→ DIRECTIONS FOR THIS TASK
Only part of the listing is needed, namely the lines from its start through the line with "From S2P Require Import Prelude.", and they should be retyped exactly.

++++++++++

(* ===== verification/Handler.v ===== *)
(** Handlers of a service: a monad and its rules.

    A handler is given an environment [E], reads and changes the state [S] of
    its service and does things, [X], that are noted in order: packets, answers,
    indications.  What the code leaves undefined ends it ([UB]). *)
From stdpp Require Import base list.
From S2P Require Import Prelude.

Definition HM (E S X A : Type) : Type := E → S → res (A * S * list X).
Section monad.
Context {E S X : Type}.
#[export] Instance HM_ret : MRet (HM E S X) := λ A a e s, Ok (a, s, []).
#[export] Instance HM_bind : MBind (HM E S X) := λ A B f m e s,
  match m e s with
  | Ok (a, s, o) => match f a e s with Ok (b, s, o') => Ok (b, s, o ++ o') | UB => UB | OutOfFuel => OutOfFuel end
  | UB => UB
  | OutOfFuel => OutOfFuel
  end.
#[export] Instance HM_fmap : FMap (HM E S X) := λ A B f m, a ← m; mret (f a).
Definition lift {A} (r : res A) : HM E S X A := λ e s, match r with Ok a => Ok (a, s, []) | UB => UB | OutOfFuel => OutOfFuel end.
Definition gets {A} (f : S → A) : HM E S X A := λ e s, Ok (f s, s, []).
Definition asks {A} (f : E → A) : HM E S X A := λ e s, Ok (f e, s, []).
Definition modify (f : S → S) : HM E S X () := λ e s, Ok ((), f s, []).
Definition emit (a : X) : HM E S X () := λ e s, Ok ((), s, [a]).

(** the result of a handler that sends a packet *)
Definition ret_code (n : Z) : Z := if n <? 0 then -1 else 0.

(** ** What holds when a handler comes to an end *)

Definition ends {A} (m : HM E S X A) (Q : A → S → list X → Prop) (e : E) (s : S) : Prop := ∀ v s' o, m e s = Ok (v, s', o) → Q v s' o.
Section ends.
Context {A B : Type}.
Implicit Types (Q : A → S → list X → Prop).
Lemma ends_ret (a : A) Q e s : Q a s [] → ends (mret a) Q e s.
Proof. intros HQ v s' o H. by injection H as <- <- <-. Qed.
Lemma ends_bind (m : HM E S X B) (f : B → HM E S X A) Q e s : ends m (λ b s' o, ends (f b) (λ a s'' o', Q a s'' (o ++ o')) e s') e s → ends (m ≫= f) Q e s.
Proof.
  intros Hm v s' o H. unfold mbind, HM_bind in H. destruct (m e s) as [ [ [b s1] o1]| |] eqn:Em; [|done|done]. pose proof (Hm _ _ _ Em) as Hf.
  destruct (f b e s1) as [ [ [a s2] o2]| |] eqn:E2; [|done|done]. injection H as <- <- <-. by apply (Hf _ _ _ E2).
Qed.
Lemma ends_fmap (m : HM E S X B) (f : B → A) Q e s : ends m (λ b s' o, Q (f b) s' o) e s → ends (f <$> m) Q e s.
Proof. intros Hm. apply ends_bind. intros v s' o H. apply ends_ret. rewrite app_nil_r. by apply (Hm _ _ _ H). Qed.
Lemma ends_lift (r : res A) Q e s : (∀ a, r = Ok a → Q a s []) → ends (lift r) Q e s.
Proof. intros HQ v s' o H. unfold lift in H. destruct r as [a| |]; [|done|done]. injection H as <- <- <-. by apply HQ. Qed.
Lemma ends_gets (f : S → A) Q e s : Q (f s) s [] → ends (gets f) Q e s.
Proof. intros HQ v s' o H. by injection H as <- <- <-. Qed.
Lemma ends_asks (f : E → A) Q e s : Q (f e) s [] → ends (asks f) Q e s.
Proof. intros HQ v s' o H. by injection H as <- <- <-. Qed.
Lemma ends_if (b : bool) (m1 m2 : HM E S X A) Q e s : (b = true → ends m1 Q e s) → (b = false → ends m2 Q e s) → ends (if b then m1 else m2) Q e s.
Proof. destruct b; auto. Qed.
Lemma ends_weaken (m : HM E S X A) Q (Q' : A → S → list X → Prop) e s : ends m Q e s → (∀ v s' o, Q v s' o → Q' v s' o) → ends m Q' e s.
Proof. intros Hm HQ v s' o H. apply HQ. by apply Hm. Qed.
End ends.
Lemma ends_modify (f : S → S) Q e s : Q () (f s) [] → ends (modify f) Q e s.
Proof. intros HQ v s' o H. by injection H as <- <- <-. Qed.
Lemma ends_emit a Q e s : Q () s [a] → ends (emit a) Q e s.
Proof. intros HQ v s' o H. by injection H as <- <- <-. Qed.

(** ** Running a handler forwards *)

Section run.
Context {A B : Type}.
Lemma run_bind (m : HM E S X A) (f : A → HM E S X B) e s a s1 o1 b s2 o2 :
  m e s = Ok (a, s1, o1) → f a e s1 = Ok (b, s2, o2) → (m ≫= f) e s = Ok (b, s2, o1 ++ o2).
Proof. intros H1 H2. unfold mbind, HM_bind. by rewrite H1, H2. Qed.
Lemma run_skip (r : res (B * S * list X)) :
  match r with Ok (b, s, o) => Ok (b, s, [] ++ o) | UB => UB | OutOfFuel => OutOfFuel end = r.
Proof. by destruct r as [ [ [? ?] ?]| |]. Qed.
Lemma run_lift (r : res A) (f : A → HM E S X B) a e s : r = Ok a → (lift r ≫= f) e s = f a e s.
Proof. intros ->. unfold mbind, HM_bind, lift. apply run_skip. Qed.
Lemma run_gets (g : S → A) (f : A → HM E S X B) e s : (gets g ≫= f) e s = f (g s) e s.
Proof. apply run_skip. Qed.
Lemma run_asks (g : E → A) (f : A → HM E S X B) e s : (asks g ≫= f) e s = f (g e) e s.
Proof. apply run_skip. Qed.
Lemma run_ret (a : A) (f : A → HM E S X B) e s : (mret a ≫= f) e s = f a e s.
Proof. apply run_skip. Qed.
Lemma run_silent (m : HM E S X A) (f : A → HM E S X B) a s' e s : m e s = Ok (a, s', []) → (m ≫= f) e s = f a e s'.
Proof. intros H. unfold mbind, HM_bind. rewrite H. apply run_skip. Qed.
End run.
Lemma run_modify {B} g (f : () → HM E S X B) e s : (modify g ≫= f) e s = f () e (g s).
Proof. apply run_skip. Qed.
Lemma run_bind_zero (m : HM E S X Z) v e s s' o : m e s = Ok (v, s', o) → (m;; mret 0) e s = Ok (0, s', o).
Proof. intros H. unfold mbind, HM_bind. rewrite H. cbn. by rewrite app_nil_r. Qed.
(** ** Handlers that come to an end *)

Definition total {A} (m : HM E S X A) (e : E) (s : S) : Prop := ∃ v s' o, m e s = Ok (v, s', o).
Section total.
Context {A B : Type}.
Lemma total_ret (a : A) e s : total (mret a) e s.
Proof. by exists a, s, []. Qed.
Lemma total_gets (f : S → A) e s : total (gets f) e s.
Proof. by exists (f s), s, []. Qed.
Lemma total_lift (r : res A) e s : (∃ a, r = Ok a) → total (lift r) e s.
Proof. intros [a ->]. by exists a, s, []. Qed.
Lemma total_bind (m : HM E S X A) (f : A → HM E S X B) e s : total m e s → (∀ v s' o, m e s = Ok (v, s', o) → total (f v) e s') → total (m ≫= f) e s.
Proof.
  intros (v & s1 & o & Hm) Hf. destruct (Hf _ _ _ Hm) as (w & s2 & o' & H). exists w, s2, (o ++ o'). by apply (run_bind _ _ _ _ v s1).
Qed.
Lemma total_bind_lift (r : res A) (f : A → HM E S X B) e s : (∃ a, r = Ok a) → (∀ a, r = Ok a → total (f a) e s) → total (lift r ≫= f) e s.
Proof. intros [a ->] H. unfold total. rewrite (run_lift (Ok a) f a e s eq_refl). by apply H. Qed.
Lemma total_bind_gets (g : S → A) (f : A → HM E S X B) e s : total (f (g s)) e s → total (gets g ≫= f) e s.
Proof. unfold total. by rewrite run_gets. Qed.
Lemma total_bind_asks (g : E → A) (f : A → HM E S X B) e s : total (f (g e)) e s → total (asks g ≫= f) e s.
Proof. unfold total. by rewrite run_asks. Qed.
Lemma total_bind_ret (a : A) (f : A → HM E S X B) e s : total (f a) e s → total (mret a ≫= f) e s.
Proof. unfold total. by rewrite run_ret. Qed.
Lemma total_fmap (m : HM E S X A) (f : A → B) e s : total m e s → total (f <$> m) e s.
Proof. intros H. apply total_bind; [done|]. intros v s' o _. by exists (f v), s', []. Qed.
End total.
Lemma total_modify f e s : total (modify f) e s.
Proof. by exists (), (f s), []. Qed.
Lemma total_emit a e s : total (emit a) e s.
Proof. by exists (), s, [a]. Qed.
Lemma total_bind_modify {B} g (f : () → HM E S X B) e s : total (f ()) e (g s) → total (modify g ≫= f) e s.
Proof. unfold total. by rewrite run_modify. Qed.
(** the end of a handler and what holds at it *)
Lemma total_ends {A} (m : HM E S X A) Q e s : total m e s → ends m Q e s → ∃ v s' o, m e s = Ok (v, s', o) ∧ Q v s' o.
Proof. intros (v & s' & o & H) HQ. exists v, s', o. split; [done|]. by apply HQ. Qed.
End monad.

(** a step of a handler that comes to an end *)
Ltac total_step :=
  lazymatch goal with
  | |- total (if ?b then _ else _) _ _ => let E := fresh "Eb" in destruct b eqn:E
  | |- total (match ?x with _ => _ end) _ _ => let E := fresh "Em" in destruct x eqn:E
  | |- total (let _ := _ in _) _ _ => cbv zeta
  | |- total (gets _ ≫= _) _ _ => apply total_bind_gets
  | |- total (asks _ ≫= _) _ _ => apply total_bind_asks
  | |- total (mret _ ≫= _) _ _ => apply total_bind_ret
  | |- total (modify _ ≫= _) _ _ => apply total_bind_modify
  | |- total (lift _ ≫= _) _ _ => let H := fresh "Hr" in apply total_bind_lift; [|intros ? H]
  | |- total (mret _) _ _ => apply total_ret
  | |- total (gets _) _ _ => apply total_gets
  | |- total (modify _) _ _ => apply total_modify
  | |- total (emit _) _ _ => apply total_emit
  | |- total (lift _) _ _ => apply total_lift
  | |- total (_ <$> _) _ _ => apply total_fmap
  | |- total (_ ≫= _) _ _ => apply total_bind; [|intros ? ? ? _]
  end.

(** a step of a handler *)
Ltac handler_step :=
  lazymatch goal with
  | |- ends (if decide ?P then _ else _) _ _ _ => destruct (decide P)
  | |- ends (if ?b then _ else _) _ _ _ => let E := fresh "Eb" in destruct b eqn:E
  | |- ends (match ?x with _ => _ end) _ _ _ => let E := fresh "Em" in destruct x eqn:E
  | |- ends (mret _) _ _ _ => apply ends_ret
  | |- ends (_ <$> _) _ _ _ => apply ends_fmap
  | |- ends (lift _) _ _ _ => let H := fresh "Hr" in apply ends_lift; intros ? H; try discriminate H
  | |- ends (gets _) _ _ _ => apply ends_gets
  | |- ends (asks _) _ _ _ => apply ends_asks
  | |- ends (modify _) _ _ _ => apply ends_modify
  | |- ends (emit _) _ _ _ => apply ends_emit
  | |- ends (_ ≫= _) _ _ _ => apply ends_bind
  end; cbn [app].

++++++++++

→ RESPONSE TO THE EXERCISE
(* ===== verification/Handler.v ===== *)
(** Handlers of a service: a monad and its rules.

    A handler is given an environment [E], reads and changes the state [S] of
    its service and does things, [X], that are noted in order: packets, answers,
    indications.  What the code leaves undefined ends it ([UB]). *)
From stdpp Require Import base list.
From S2P Require Import Prelude.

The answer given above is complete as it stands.